[R] Tests on contingency tables

Tue Feb 15 15:57:08 CET 2005

Thanks a lot for your help !

Right ! According to tables, most factors look indeed highly dependent...
but, because of strange p-values and warning messages, as I tried to test it
with Chisquare test, and because Fisher's Exact Test function doesn't work
on my data, I wondered whether there were other functions to perform such
tests.

I will try with test independence via a log-linear model.
Is this code correct ? (I can't catch exactly how to put 'formula' argument)

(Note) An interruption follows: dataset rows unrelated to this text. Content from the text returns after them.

(** [YearFromTime] is the year ECMAScript defines: the last year that
    starts on or before the day. *)
Lemma YearFromTime_spec d :
  DayFromYear (YearFromTime d) <= d < DayFromYear (YearFromTime d + 1).
Proof.
  unfold YearFromTime.
  set (y0 := 1970 + 400 * d / 146097).
  assert (H1 : DayFromYear (y0 - 1) <= d)
    by (subst y0; unfold DayFromYear; Z.div_mod_to_equations; lia).
  assert (H2 : d < DayFromYear (y0 + 2))
    by (subst y0; unfold DayFromYear; Z.div_mod_to_equations; lia).
  destruct (d <? DayFromYear y0) eqn:E1.
  - apply Z.ltb_lt in E1. replace (y0 - 1 + 1) with y0 by lia. lia.
  - apply Z.ltb_ge in E1. destruct (DayFromYear (y0 + 1) <=? d) eqn:E2.
    + apply Z.leb_le in E2. replace (y0 + 1 + 1) with (y0 + 2) by lia. lia.
    + apply Z.leb_gt in E2. lia.
Qed.

Lemma YearFromTime_unique d y :
  DayFromYear y <= d < DayFromYear (y + 1) -> YearFromTime d = y.
Proof.
  intros H. pose proof (YearFromTime_spec d) as S.
  destruct (Z.lt_trichotomy (YearFromTime d) y) as [L | [E | G]]; [ | exact E | ].
  - pose proof (DayFromYear_mono (YearFromTime d + 1) y ltac:(lia)). lia.
  - pose proof (DayFromYear_mono (y + 1) (YearFromTime d) ltac:(lia)). lia.
Qed.

Lemma YearFromTime_epoch d : 0 <= d -> 1970 <= YearFromTime d.
Proof.
  intros H. pose proof (YearFromTime_spec d) as S.
  destruct (Z_lt_le_dec (YearFromTime d) 1970) as [L | G]; [ | exact G ].
  pose proof (DayFromYear_mono (YearFromTime d + 1) 1970 ltac:(lia)) as M.
  change (DayFromYear 1970) with 0 in M. lia.
Qed.

Lemma leapDays_range y : 0 <= leapDays y <= 1.
Proof. unfold leapDays, DaysInYear. destruct (_ && _); lia. Qed.

Lemma DayWithinYear_range d : 0 <= DayWithinYear d < 365 + InLeapYear d.
Proof.
  unfold DayWithinYear, InLeapYear, leapDays.
  pose proof (YearFromTime_spec d) as S.
  rewrite DayFromYear_next_exact in S. lia.
Qed.

Lemma monthStart_range leap m : 0 <= leap <= 1 -> 0 <= monthStart leap m <= 335.
Proof.
  intros H. unfold monthStart.
  repeat match goal with |- context [if ?c then _ else _] => destruct c end; lia.
Qed.

Lemma monthStart_leap l1 l2 m :
  0 <= l1 <= 1 -> 0 <= l2 <= 1 -> -1 <= monthStart l1 m - monthStart l2 m <= 1.
Proof.
  intros H1 H2. unfold monthStart.
  repeat match goal with |- context [if ?c then _ else _] => destruct c end; lia.
Qed.

Lemma MonthFromTime_range d : 0 <= MonthFromTime d <= 11.
Proof.
  unfold MonthFromTime.
  repeat match goal with |- context [if ?c then _ else _] => destruct c end; lia.
Qed.

(** A month in 0..11 and a date leave the year alone. *)
Lemma MakeDay_month y m dt :
  0 <= m <= 11 ->
  MakeDay y m dt = DayFromYear y + monthStart (leapDays y) m + dt - 1.
Proof.
  intros H. unfold MakeDay.
  rewrite (Z.div_small m 12), (Z.mod_small m 12) by lia.
  now rewrite Z.add_0_r.
Qed.

(** Setting the date of a day to its own date plus [n] moves it [n] days. *)
Lemma setDate_getDate d n : setDate d (getDate d + n) = TimeClip (d + n).
Proof.
  unfold setDate, getDate. f_equal.
  rewrite MakeDay_month by apply MonthFromTime_range.
  unfold DateFromTime, DayWithinYear, InLeapYear. lia.
Qed.

Lemma TimeClip_valid d : Z.abs d <= maxDay -> TimeClip d = Some d.
Proof. intros H. unfold TimeClip. apply Z.leb_le in H. now rewrite H. Qed.

Lemma TimeClip_invalid d : maxDay < Z.abs d -> TimeClip d = None.
Proof. intros H. unfold TimeClip. apply Z.leb_gt in H. now rewrite H. Qed.

Lemma TimeClip_some d z : TimeClip d = Some z -> z = d /\ Z.abs d <= maxDay.
Proof.
  unfold TimeClip. destruct (Z.abs d <=? maxDay) eqn:E; [ | discriminate ].
  intros [= <-]. apply Z.leb_le in E. now split.
Qed.

Lemma WeekDay_range d : 0 <= WeekDay d <= 6.
Proof. unfold WeekDay. pose proof (Z.mod_pos_bound (d + 4) 7). lia. Qed.

(** The first of month [m] of year [y] is the day ECMAScript's [MakeDay]
    looks for: its year, month and date are [y], [m] and 1. *)
Lemma MakeDay_first y m :
  0 <= m <= 11 ->
  let d := MakeDay y m 1 in
  YearFromTime d = y /\ MonthFromTime d = m /\ DateFromTime d = 1.
Proof.
  intros H d.
  assert (E : d = DayFromYear y + monthStart (leapDays y) m)
    by (subst d; rewrite MakeDay_month by exact H; lia).
  pose proof (leapDays_range y) as L.
  assert (Y : YearFromTime d = y).
  { apply YearFromTime_unique. rewrite DayFromYear_next_exact, E.
    unfold leapDays in *. unfold monthStart.
    repeat match goal with |- context [if ?c then _ else _] => destruct c end; lia. }
  assert (M : MonthFromTime d = m).
  { unfold MonthFromTime, DayWithinYear, InLeapYear. rewrite Y, E.
    replace (DayFromYear y + monthStart (leapDays y) m - DayFromYear y)
      with (monthStart (leapDays y) m) by lia.
    unfold monthStart.
    repeat match goal with
           | |- context [if ?a =? ?b then _ else _] => destruct (Z.eqb_spec a b)
           | |- context [if ?a <=? ?b then _ else _] => destruct (Z.leb_spec a b)
           | |- context [if ?a <? ?b then _ else _] => destruct (Z.ltb_spec a b)
           end; lia. }
  repeat split; [ exact Y | exact M | ].
  unfold DateFromTime, DayWithinYear, InLeapYear. rewrite M, Y, E. lia.
Qed.

End DateFacts.

(** ** The date stage *)

Module DateStage.
Import JSString RegExp JSDate Parser Spec DateFacts.
Open Scope string_scope.
Open Scope Z_scope.

Lemma plusDays_clip today n : plusDays today n = toISOString (TimeClip (today + n)).
Proof. unfold plusDays. now rewrite setDate_getDate. Qed.

Lemma plusDays_ok today n :
  Z.abs (today + n) <= maxDay -> plusDays today n = Ok (today + n).
Proof. intros H. now rewrite plusDays_clip, TimeClip_valid. Qed.

Lemma plusDays_throw today n :
  maxDay < Z.abs (today + n) -> plusDays today n = Throw RangeError.
Proof. intros H. now rewrite plusDays_clip, TimeClip_invalid. Qed.

(** The code's [%] on a positive left operand is the spec's [mod]. *)
Lemma daysToAdd_offsetTo today i :
  0 <= i <= 6 -> daysToAdd today i = offsetTo today i.
Proof.
  intros H. unfold daysToAdd, offsetTo, getDay.
  pose proof (WeekDay_range today).
  now rewrite Z.rem_mod_nonneg by lia.
Qed.

Lemma daysUntilSaturday_offsetTo today : daysUntilSaturday today = offsetTo today 6.
Proof.
  unfold daysUntilSaturday, offsetTo, getDay.
  pose proof (WeekDay_range today).
  now rewrite Z.rem_mod_nonneg by lia.
Qed.

Lemma offsetTo_range today i : 1 <= offsetTo today i <= 7.
Proof.
  unfold offsetTo.
  pose proof (Z.mod_pos_bound (i - WeekDay today + 7) 7 ltac:(lia)).
  destruct (Z.eqb_spec ((i - WeekDay today + 7) mod 7) 0); lia.
Qed.

(** The day reached is the day of the week aimed at. *)
Lemma offsetTo_weekday today i :
  0 <= i <= 6 -> WeekDay (today + offsetTo today i) = i.
Proof.
  intros H. unfold offsetTo, WeekDay.
  destruct (Z.eqb_spec ((i - (today + 4) mod 7 + 7) mod 7) 0);
    Z.div_mod_to_equations; lia.
Qed.

Section Clock.
Variable today : Z.
Hypothesis now : clock today.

> z <- table(data$fac1, data$fac2)
> names(dimnames(z)) <- c("fac1", "fac2")
> fm <- loglm(~ins+pl,z)
> fm
Call:
loglm(formula = ~ins + pl, data = z)

Statistics:
                      X^2 df P(> X^2)
Likelihood Ratio 286.1236 49        0
Pearson          450.5332 49        0

Jacques

-----Message d'origine-----
De : Prof Brian Ripley [mailto:ripley at stats.ox.ac.uk]
Envoye : mardi 15 fevrier 2005 17:41
A : Jacques VESLOT
Cc : R-HELP; jerome.goudet at unil.ch
Objet : Re: [R] Tests on contingency tables

You can test independence via a log-linear model.  More importantly, you
can model that dependence and learn something useful about the data.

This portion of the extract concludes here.